Lemma users_acquire M ths i sid M' a :
  ths !! i = Some (mkLThread sid LStart) → acquire_lane sid M = (M', a) →
  users_inv M ths → users_inv M' (goto i sid (LRun a) ths).
Proof.
  intros Hi Hacq [Hf Hla Hinj Hth Hus]. unfold acquire_lane in Hacq. unfold goto.
  assert (∀ b j, b ≠ a → (∃ th, <[i:=mkLThread sid (LRun a)]> ths !! j = Some th ∧ lane_of (lt_pc th) = Some b)
                 ↔ ∃ th, ths !! j = Some th ∧ lane_of (lt_pc th) = Some b) as Hother.
  { intros b j Hb. destruct (decide (i = j)) as [<-|]; [|by rewrite lookup_insert_ne].
    rewrite lookup_insert_eq, Hi. split; intros (th & [= <-] & E); cbn in E; congruence. }
  assert (∀ j, (∃ th, <[i:=mkLThread sid (LRun a)]> ths !! j = Some th ∧ lane_of (lt_pc th) = Some a)
               ↔ j = i ∨ ∃ th, ths !! j = Some th ∧ lane_of (lt_pc th) = Some a) as Hself.
  { intros j. destruct (decide (i = j)) as [<-|]; [|rewrite lookup_insert_ne by done; naive_solver].
    rewrite lookup_insert_eq. naive_solver. }
  destruct (lm_lanes M !! sid) as [a0|] eqn:Es; injection Hacq as <- <-.
  - rename a0 into a. destruct (Hla _ _ Es) as [l Hl]. split; cbn.
    + intros b Hb. rewrite lookup_alter_None. auto.
    + intros sid' b Hb. rewrite lookup_alter_is_Some. eauto.
    + done.
    + intros j sid' pc0 b [[<- [= <- <-]]|[Hne Hj]]%lookup_insert_Some Hpc; [|eauto].
      injection Hpc as <-. done.
    + intros b lb Hb. destruct (decide (a = b)) as [<-|Hne].
      * rewrite lookup_alter_eq, Hl in Hb. injection Hb as <-. destruct (Hus a l Hl) as (H & Hsz & HH).
        exists ({[i]} ∪ H). split.
        -- rewrite size_union_alt. assert (H ∖ {[i]} = H) as ->.
           { assert (i ∉ H); [|set_solver]. rewrite HH, Hi. by intros (th & [= <-] & ?). }
           by rewrite size_singleton, Hsz.
        -- intros j. rewrite Hself, <- HH. set_solver.
      * rewrite lookup_alter_ne in Hb by done. destruct (Hus b lb Hb) as (H & Hsz & HH). exists H.
        split; [done|]. intros j. rewrite Hother by done. apply HH.
  - pose proof (Hf (lm_next M) ltac:(lia)) as Hnone.
    assert (∀ j th, ths !! j = Some th → lane_of (lt_pc th) ≠ Some (lm_next M)) as Hno.
    { intros j [sid' pc0] Hj Hpc. destruct (Hla sid' (lm_next M)) as [l Hl]; [by eapply Hth|]. congruence. }
    split; cbn.
    + intros b Hb. rewrite lookup_insert_ne; [apply Hf|]; lia.
    + intros sid' b [[_ <-]|[_ Hb]]%lookup_insert_Some; rewrite lookup_insert_is_Some; [by left|].
      destruct (decide (lm_next M = b)); eauto.
    + assert (∀ sid', lm_lanes M !! sid' ≠ Some (lm_next M)) as Hno'.
      { intros sid' Hb. destruct (Hla _ _ Hb) as [l Hl]. congruence. }
      intros s1 s2 b [[<- <-]|[? H1]]%lookup_insert_Some [[<- E]|[? H2]]%lookup_insert_Some; try done;
        [by apply Hno' in H2|subst b; by apply Hno' in H1|by eapply Hinj].
    + intros j sid' pc0 b [[<- [= <- <-]]|[Hne Hj]]%lookup_insert_Some Hpc.
      * injection Hpc as <-. apply lookup_insert_eq.
      * rewrite lookup_insert_ne; [eauto|]. intros <-. rewrite (Hth _ _ _ _ Hj Hpc) in Es. done.
    + intros b lb [[<- <-]|[Hne Hb]]%lookup_insert_Some.
      * exists {[i]}. rewrite size_singleton. split; [done|]. intros j. rewrite Hself.
        split; [set_solver|]. intros [->|(th & Hj & E)]; [set_solver|]. by destruct (Hno j th Hj).
      * destruct (Hus b lb Hb) as (H & Hsz & HH). exists H. split; [done|]. intros j.
        rewrite Hother by done. apply HH.
Qed.

Lemma users_release M ths i sid a ok :
  ths !! i = Some (mkLThread sid (LLeave a ok)) →
  users_inv M ths → users_inv (release_lane sid a M) (goto i sid (LDone ok) ths).
Proof.
  intros Hi [Hf Hla Hinj Hth Hus]. unfold release_lane, goto.
  pose proof (Hth _ _ _ _ Hi eq_refl) as Hsid. destruct (Hla _ _ Hsid) as [l Hl]. rewrite Hl.
  destruct (Hus a l Hl) as (H & Hsz & HH).
  assert (i ∈ H) as HiH by (apply HH; rewrite Hi; eauto).
  assert (size (H ∖ {[i]}) = Nat.pred (ln_users l)) as Hsz'.
  { rewrite <- Hsz, size_difference by set_solver. rewrite size_singleton. lia. }
  assert (∀ b j, (∃ th, <[i:=mkLThread sid (LDone ok)]> ths !! j = Some th ∧ lane_of (lt_pc th) = Some b)
                 ↔ j ≠ i ∧ ∃ th, ths !! j = Some th ∧ lane_of (lt_pc th) = Some b) as Hthr.
  { intros b j. destruct (decide (i = j)) as [<-|]; [|rewrite lookup_insert_ne by done; naive_solver].
    rewrite lookup_insert_eq. split; [|by intros []]. intros (th & [= <-] & ?). done. }
  assert (users_inv (lane_alter (fun l0 => l0 <| ln_users := Nat.pred (ln_users l) |>) a M)
            (<[i:=mkLThread sid (LDone ok)]> ths)) as HI.
  { split; cbn.
    - intros b Hb. rewrite lookup_alter_None. auto.
    - intros sid' b Hb. rewrite lookup_alter_is_Some. eauto.
    - done.
    - intros j sid' pc0 b [[<- [= <- <-]]|[Hne Hj]]%lookup_insert_Some Hpc; [done|eauto].
    - intros b lb Hb. setoid_rewrite Hthr. destruct (decide (a = b)) as [<-|Hne].
      + rewrite lookup_alter_eq, Hl in Hb. injection Hb as <-. exists (H ∖ {[i]}). split; [done|].
        intros j. rewrite <- HH. set_solver.
      + rewrite lookup_alter_ne in Hb by done. destruct (Hus b lb Hb) as (H' & Hs' & HH').
        exists H'. split; [done|]. intros j. rewrite HH'. split; [|naive_solver].
        intros Hx. split; [|done]. intros ->. rewrite Hi in Hx. destruct Hx as (th & [= <-] & E). cbn in E. congruence. }
  destruct (_ && _) eqn:Hz; [|exact HI]. apply andb_true_iff in Hz as [Hz%Nat.eqb_eq _].
  assert (∀ j th, <[i:=mkLThread sid (LDone ok)]> ths !! j = Some th → lane_of (lt_pc th) ≠ Some a) as Hno.
  { intros j th Hj E. assert (j ∈ H ∖ {[i]}) as Hin.
    { apply elem_of_difference. rewrite HH. assert (j ≠ i ∧ ∃ th, ths !! j = Some th ∧ lane_of (lt_pc th) = Some a)
        as [? ?] by (apply Hthr; eauto). set_solver. }
    rewrite Hz in Hsz'. apply size_empty_inv in Hsz'. set_solver. }
  destruct HI as [Hf' Hla' Hinj' Hth' Hus']. split; cbn in *; try done.
  - intros sid' b [_ Hb]%lookup_delete_Some. eauto.
  - intros s1 s2 b [_ H1]%lookup_delete_Some [_ H2]%lookup_delete_Some. eauto.
  - intros j sid' pc0 b Hj Hpc. rewrite lookup_delete_ne; [by eauto|]. intros <-.
    pose proof (Hth' _ _ _ _ Hj Hpc) as E. rewrite Hsid in E. injection E as <-. by apply (Hno _ _ Hj).
Qed.

Lemma users_step s s' : lane_step s s' → users_inv (ls_map s) (ls_threads s) → users_inv (ls_map s') (ls_threads s').
Proof.
  intros Hstep HI. destruct Hstep as [M ths D q e i sid Hi|M ths D q e i sid M' a Hi Ha
    |M ths D q e i sid a l l' Hi Hl Hx|M ths D q e i sid a l l' Hi Hl Hx|M ths D q e i sid a l l' Hi Hl Hx
    |M ths D q e i sid a l l' r Hi Hl Hx|M ths D q e i sid a l l' Hi Hl Hx|M ths D q e i sid a l l' r Hi Hl Hx
    |M ths D q e i sid a l r Hi Hl|M ths D q e i sid a r Hi|M ths D q e i sid a Hi HD|M ths D q e i sid a ok Hi];
    cbn [ls_map ls_threads] in *.
  - by apply users_spawn.
  - by eapply users_acquire.
  - eapply users_move; try done. unfold lane_enter in Hx. by repeat case_match; simplify_eq.
  - eapply users_move; try done. unfold lane_enter in Hx. by repeat case_match; simplify_eq.
  - eapply users_move; try done. unfold lane_enter in Hx. by repeat case_match; simplify_eq.
  - eapply users_move; try done. unfold lane_next in Hx. by repeat case_match; simplify_eq.
  - eapply users_move; try done. unfold lane_next in Hx. by repeat case_match; simplify_eq.
  - eapply users_move; try done. unfold lane_begin_callback in Hx. by repeat case_match; simplify_eq.
  - eapply users_move; try done.
  - destruct (ui_lane _ _ HI sid a) as [l Hl]; [by eapply ui_thread|].
    replace M with (lane_put a l M); [by eapply users_move|]. destruct M. unfold lane_put. cbn in *. by rewrite insert_id.
  - destruct (ui_lane _ _ HI sid a) as [l Hl]; [by eapply ui_thread|].
    replace M with (lane_put a l M); [by eapply users_move|]. destruct M. unfold lane_put. cbn in *. by rewrite insert_id.
  - by apply users_release.
Qed.

(** ** What happens on a lane *)

Definition answerable (pc : lane_pc) : bool :=
  match pc with
  | LWait _ | LLoop _ | LExec _ _ | LCallback _ _ | LLeave _ true | LDone true => true
  | _ => false
  end.

Record lane_inv (M : laneMap) (ths : gmap nat lane_thread) (D : gset nat) : Prop := {
  li_runner : ∀ a l, lm_heap M !! a = Some l → ln_running l = true →
    ∃ i th, ths !! i = Some th ∧ runs (lt_pc th) = Some a;
  li_running : ∀ i th a l, ths !! i = Some th → runs (lt_pc th) = Some a → lm_heap M !! a = Some l →
    ln_running l = true;
  li_unique : ∀ i j th th' a, ths !! i = Some th → ths !! j = Some th' →
    runs (lt_pc th) = Some a → runs (lt_pc th') = Some a → i = j;
  li_queued : ∀ a l r, lm_heap M !! a = Some l → r ∈ ln_queue l →
    r ∉ D ∧ ∃ th, ths !! r = Some th ∧ submitted (lt_pc th) = Some a;
  li_nodup : ∀ a l, lm_heap M !! a = Some l → NoDup (ln_queue l);
  li_busy : ∀ a l, lm_heap M !! a = Some l → ln_queue l ≠ [] → ln_running l = true;
  li_wait : ∀ i th a l, ths !! i = Some th → submitted (lt_pc th) = Some a → lm_heap M !! a = Some l →
    i ∈ D ∨ i ∈ ln_queue l ∨ ∃ j th', ths !! j = Some th' ∧ executes (lt_pc th') = Some (a, i);
  li_exec : ∀ j th a r l, ths !! j = Some th → executes (lt_pc th) = Some (a, r) → lm_heap M !! a = Some l →
    r ∉ D ∧ r ∉ ln_queue l ∧ ∃ th', ths !! r = Some th' ∧ submitted (lt_pc th') = Some a;
  li_done : ∀ i, i ∈ D → ∃ th, ths !! i = Some th ∧ answerable (lt_pc th) = true
}.

Definition passive (pc : lane_pc) : Prop := runs pc = None ∧ submitted pc = None ∧ executes pc = None.
Lemma ok_EnqueueSend c m content now : client_inv c → step_ok c (EnqueueSend c m content now).
Proof.
  intros Hc. unfold EnqueueSend. destruct (_ || _) eqn:E; [by apply ok_same|]. bools.
  destruct (_ || _); [by apply ok_same|]. destruct (_ <? _); [by apply ok_same|].
  destruct (c_outbox c !! m) eqn:Em; [by apply ok_same|].
  apply ok_or_return; [done| |done]. intros _ _. split; cbn.
  - revert Hc. inv_fields.
    + unfold outbox_ok in *. cbn. apply map_Forall_insert_2; [|done]. by rewrite copyEnvelope_id.
    + intros Hs. done.
  - constructor; cbn; auto.
    + right. split_and!; [done|lia|constructor].
    + right. apply ids_from_refl.
    + right. apply cache_le_refl.
    + right. intros id f Hf. left. rewrite lookup_insert_ne; [done|]. by intros ->; simplify_eq.
Qed.

Lemma ok_SendPing c g p now : client_inv c → step_ok c (SendPing c g p now).
Proof.
  intros Hc. unfold SendPing. destruct (negb _) eqn:Eg; [by apply ok_same|].
  destruct (_ || _) eqn:E; [by apply ok_same|].
  apply orb_false_iff in E as [[H _]%orb_false_iff _]. bools.
  apply ok_or_return; [done| |done]. intros _ _. ok_step.
  phase_of Hc. revert P. rewrite H. intros P. revert Hc. inv_fields.
  unfold phase_ok. cbn. rewrite H. destruct P as (? & ? & _ & _). split_and!; auto.
  intros ? [= <-]. cbn. lia.
Qed.

Lemma ok_CheckHeartbeat c g now : client_inv c → step_ok c (CheckHeartbeat c g now).
Proof.
  intros Hc. unfold CheckHeartbeat. destruct (negb _) eqn:Eg; [by apply ok_same|].
  destruct (c_pendingPing c) as [ping|] eqn:Ep; [|by apply ok_same].
  destruct (_ && _) eqn:E; bools.
  { ok_step. phase_of Hc. revert P. rewrite H. intros P. revert Hc. inv_fields.
    destruct P as (? & ? & ? & ?). unfold phase_ok. cbn. split_and!; auto. }
  clear E. destruct (_ && _); [|by apply ok_same]. ok_step. by apply inv_disconnected.
Qed.

Lemma ok_RetryPending c : client_inv c → step_ok c (c, RetryPending c).
Proof.
  intros Hc. apply ok_same; [done|]. unfold RetryPending. case_bool_decide; [|done].
  cbn. induction (sortStrings _); [done|]. cbn. done.
Qed.

(** ** Incoming frames *)

(** A handler either fails without touching the state, or makes a step. *)
Definition handler_ok (c : ClientProtocol) (out : ClientProtocol * res (list Action)) : Prop :=
  match out.2 with Ok acts => client_inv out.1 ∧ step_rel c out.1 acts | Err _ => out.1 = c end.

Lemma handler_quiet c c' acts :
  client_inv c' → same_session c c' → delivered acts = [] → handler_ok c (c', Ok acts).
Proof. intros. split; [done|by apply rel_quiet]. Qed.

Lemma handler_return {A} c (r : res A) k :
  (∀ a, r = Ok a → handler_ok c (k a)) → handler_ok c (or_return c r k).
Proof. intros Hk. destruct r; cbn; [by apply Hk|done]. Qed.

Ltac handler_step := apply handler_quiet; [|by repeat split|done].

Lemma ok_Pong c g frame : client_inv c → handler_ok c (handlePongLocked c g frame).
Proof.
  intros Hc. unfold handlePongLocked. destruct (_ && _) eqn:E; [done|].
  apply handler_return. intros payload _.
  destruct (c_pendingPing c) as [ping|] eqn:Ep; [|by handler_step].
  destruct (_ || _); [by handler_step|].
  assert (c_state c = StateReady ∨ c_state c = StateSuspect) as Hst.
  { apply andb_false_iff in E as [E|E]; bools; auto. }
  clear E. phase_of Hc. case_bool_decide as Hs; cbn in Hs; handler_step; revert Hc; inv_fields.
  - unfold phase_ok. cbn. rewrite Hs in P. destruct P as (? & ? & ? & ?). split_and!; auto; done.
  - unfold phase_ok. cbn. destruct Hst as [Hst|Hst]; [|done]. rewrite Hst in *.
    destruct P as (? & ? & ? & ?). split_and!; auto; done.
Qed.

Lemma ok_Ack c frame : client_inv c → handler_ok c (handleAckLocked c frame).
Proof.
  intros Hc. unfold handleAckLocked. destruct (_ && _) eqn:E; [done|].
  apply handler_return. intros payload _.
  destruct (c_outbox c !! ap_RefID payload) as [f|] eqn:Ef; [|by handler_step].
  split; cbn.
  - pose proof Hc as Hc'. revert Hc. inv_fields.
    + unfold outbox_ok in *. cbn. by apply map_Forall_delete.
    + intros Hs. destruct (inv_session0 Hs) as (? & Ho & ? & ?). split_and!; auto.
      cbn. rewrite Ho. apply delete_empty.
  - constructor; cbn; auto.
    + right. split_and!; [done|lia|constructor].
    + right. apply ids_from_refl.
    + right. apply cache_le_refl.
    + right. intros id f' Hf'. destruct (decide (id = ap_RefID payload)) as [->|]; [auto|].
      left. by rewrite lookup_delete_ne.
Qed.

Lemma delivered_app l k : delivered (l ++ k) = delivered l ++ delivered k.
Proof. apply omap_app. Qed.

Lemma delivered_map evs : delivered (map DeliverEventAction evs) = evs.
Proof. induction evs; cbn; [done|]. by f_equal. Qed.

Lemma delivered_state acts : Forall is_state_action acts → delivered acts = [].
Proof. induction 1 as [|a l Ha _ IH]; [done|]. by destruct a. Qed.

Lemma inv_stream c l ids :
  client_inv c → is_u64 l → c_sessionID c ≠ "" →
  ids_window (cc_EventIdentityWindow (c_config c)) l ids →
  (phase_ok c → phase_ok (c <| c_lastSeq := l |> <| c_eventIDs := ids |>)) →
  client_inv (c <| c_lastSeq := l |> <| c_eventIDs := ids |>).
Proof.
  intros Hc Hl Hs Hids Hph. revert Hc. inv_fields.
  - by destruct inv_seq0.
  - by intros ?%Hs.
  - by apply Hph.
Qed.

(** A complete staged replay is delivered as one ordered batch. *)
Lemma deliver_ready c :
  client_inv (readyLocked c) → c_sessionID c ≠ "" →
  map e_Seq (c_replayBuffer c) = seqZ (c_lastSeq c + 1) (Z.of_nat (length (c_replayBuffer c))) →
  c_lastSeq c + Z.of_nat (length (c_replayBuffer c)) ≤ MaxUint64 →
  let r := deliverReplay c in
  client_inv (readyLocked r.1) ∧ same_but_stream c r.1
  ∧ c_lastSeq r.1 = c_lastSeq c + Z.of_nat (length (c_replayBuffer c))
  ∧ r.2 = map DeliverEventAction (c_replayBuffer c)
  ∧ ids_from (c_replayBuffer c) (c_eventIDs c) (c_eventIDs r.1).
Proof.
  intros Hc Hs Hseq Hmax r. unfold r, deliverReplay.
  pose proof (inv_config _ Hc) as Hcfg. pose proof (inv_seq _ Hc) as [Hl _].
  pose proof (inv_ids _ Hc) as Hids. cbn in Hcfg, Hl, Hids.
  destruct (deliver_fold (c_replayBuffer c) c [] Hcfg ltac:(apply Hl) Hids Hseq)
    as (H1 & H2 & H3 & H4 & H5).
  set (d := (foldl _ _ _).1) in *. split_and!; [|done..].
  assert (readyLocked d
          = (readyLocked c) <| c_lastSeq := c_lastSeq d |> <| c_eventIDs := c_eventIDs d |>) as ->.
  { unfold same_but_stream in H1. rewrite H1 at 1. done. }
  apply inv_stream; [done| |done| |].
  - unfold is_u64 in *. lia.
  - done.
  - done.
Qed.

(** Delivery of a complete replay, as a step. *)
Lemma ok_deliver c0 c acts :
  client_inv (readyLocked c) → c_sessionID c ≠ "" →
  map e_Seq (c_replayBuffer c) = seqZ (c_lastSeq c + 1) (Z.of_nat (length (c_replayBuffer c))) →
  Forall (fun e => e_Type e = FrameEvent ∧ e_SessionID e = c_sessionID c) (c_replayBuffer c) →
  c_lastSeq c + Z.of_nat (length (c_replayBuffer c)) ≤ MaxUint64 →
  c_lastSeq c + Z.of_nat (length (c_replayBuffer c)) = c_replayTo c0 →
  c_config c = c_config c0 → c_sessionID c = c_sessionID c0 → c_capabilities c = c_capabilities c0 →
  c_lastSeq c = c_lastSeq c0 → cache_le (c_stateObjects c0) (c_stateObjects c) →
  c_outbox c = c_outbox c0 → c_eventIDs c = c_eventIDs c0 → delivered acts = [] →
  handler_ok c0 (let '(c, evs) := deliverReplay c in
                 let c := readyLocked c in (c, Ok (evs ++ acts ++ [SessionReadyAction (c_sessionID c)]))).
Proof.
  intros Hc Hs Hseq Hses Hmax Hto E1 E2 E3 E4 Hle E5 E6 Hacts.
  destruct (deliver_ready c Hc Hs Hseq Hmax) as (Hinv & Hsame & Hlast & Hd & Hids).
  destruct (deliverReplay c) as [c1 evs]. cbn in Hinv, Hsame, Hlast, Hd, Hids. subst evs.
  unfold same_but_stream in Hsame. split; [done|]. cbn.
  assert (delivered (map DeliverEventAction (c_replayBuffer c)
            ++ acts ++ [SessionReadyAction (c_sessionID c1)]) = c_replayBuffer c) as Hdel.
  { rewrite !delivered_app, delivered_map, Hacts. cbn. by rewrite app_nil_r. }
  constructor; rewrite ?Hdel; cbn.
  - by rewrite Hsame.
  - right; right. rewrite Hsame. done.
  - right. rewrite Hlast, <- E4. split_and!; [done..|].
    eapply Forall_impl; [done|]. intros e [_ ->]. rewrite Hsame. done.
  - right. rewrite app_assoc, last_snoc, Hlast. split_and!; [done..|]. rewrite Hsame. cbn. by rewrite E2.
  - right. by rewrite <- E6.
  - right. rewrite Hsame. done.
  - right. intros id f Hf. left. rewrite Hsame. cbn. by rewrite E5.
Qed.

Lemma buffer_bytes_app l k : buffer_bytes (l ++ k) = buffer_bytes l + buffer_bytes k.
Proof. unfold buffer_bytes. induction l; cbn; [done|]. cbn in IHl. lia. Qed.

================================

| What the task asks |
With the first line being the one containing "r ∉ D ∧ ∃ th, ths" and the last line the one containing "Definition passive (pc", transcribe exactly the lines above that fall in that range.

| Completed task |
    r ∉ D ∧ ∃ th, ths !! r = Some th ∧ submitted (lt_pc th) = Some a;
  li_nodup : ∀ a l, lm_heap M !! a = Some l → NoDup (ln_queue l);
  li_busy : ∀ a l, lm_heap M !! a = Some l → ln_queue l ≠ [] → ln_running l = true;
  li_wait : ∀ i th a l, ths !! i = Some th → submitted (lt_pc th) = Some a → lm_heap M !! a = Some l →
    i ∈ D ∨ i ∈ ln_queue l ∨ ∃ j th', ths !! j = Some th' ∧ executes (lt_pc th') = Some (a, i);
  li_exec : ∀ j th a r l, ths !! j = Some th → executes (lt_pc th) = Some (a, r) → lm_heap M !! a = Some l →
    r ∉ D ∧ r ∉ ln_queue l ∧ ∃ th', ths !! r = Some th' ∧ submitted (lt_pc th') = Some a;
  li_done : ∀ i, i ∈ D → ∃ th, ths !! i = Some th ∧ answerable (lt_pc th) = true
}.

Definition passive (pc : lane_pc) : Prop := runs pc = None ∧ submitted pc = None ∧ executes pc = None.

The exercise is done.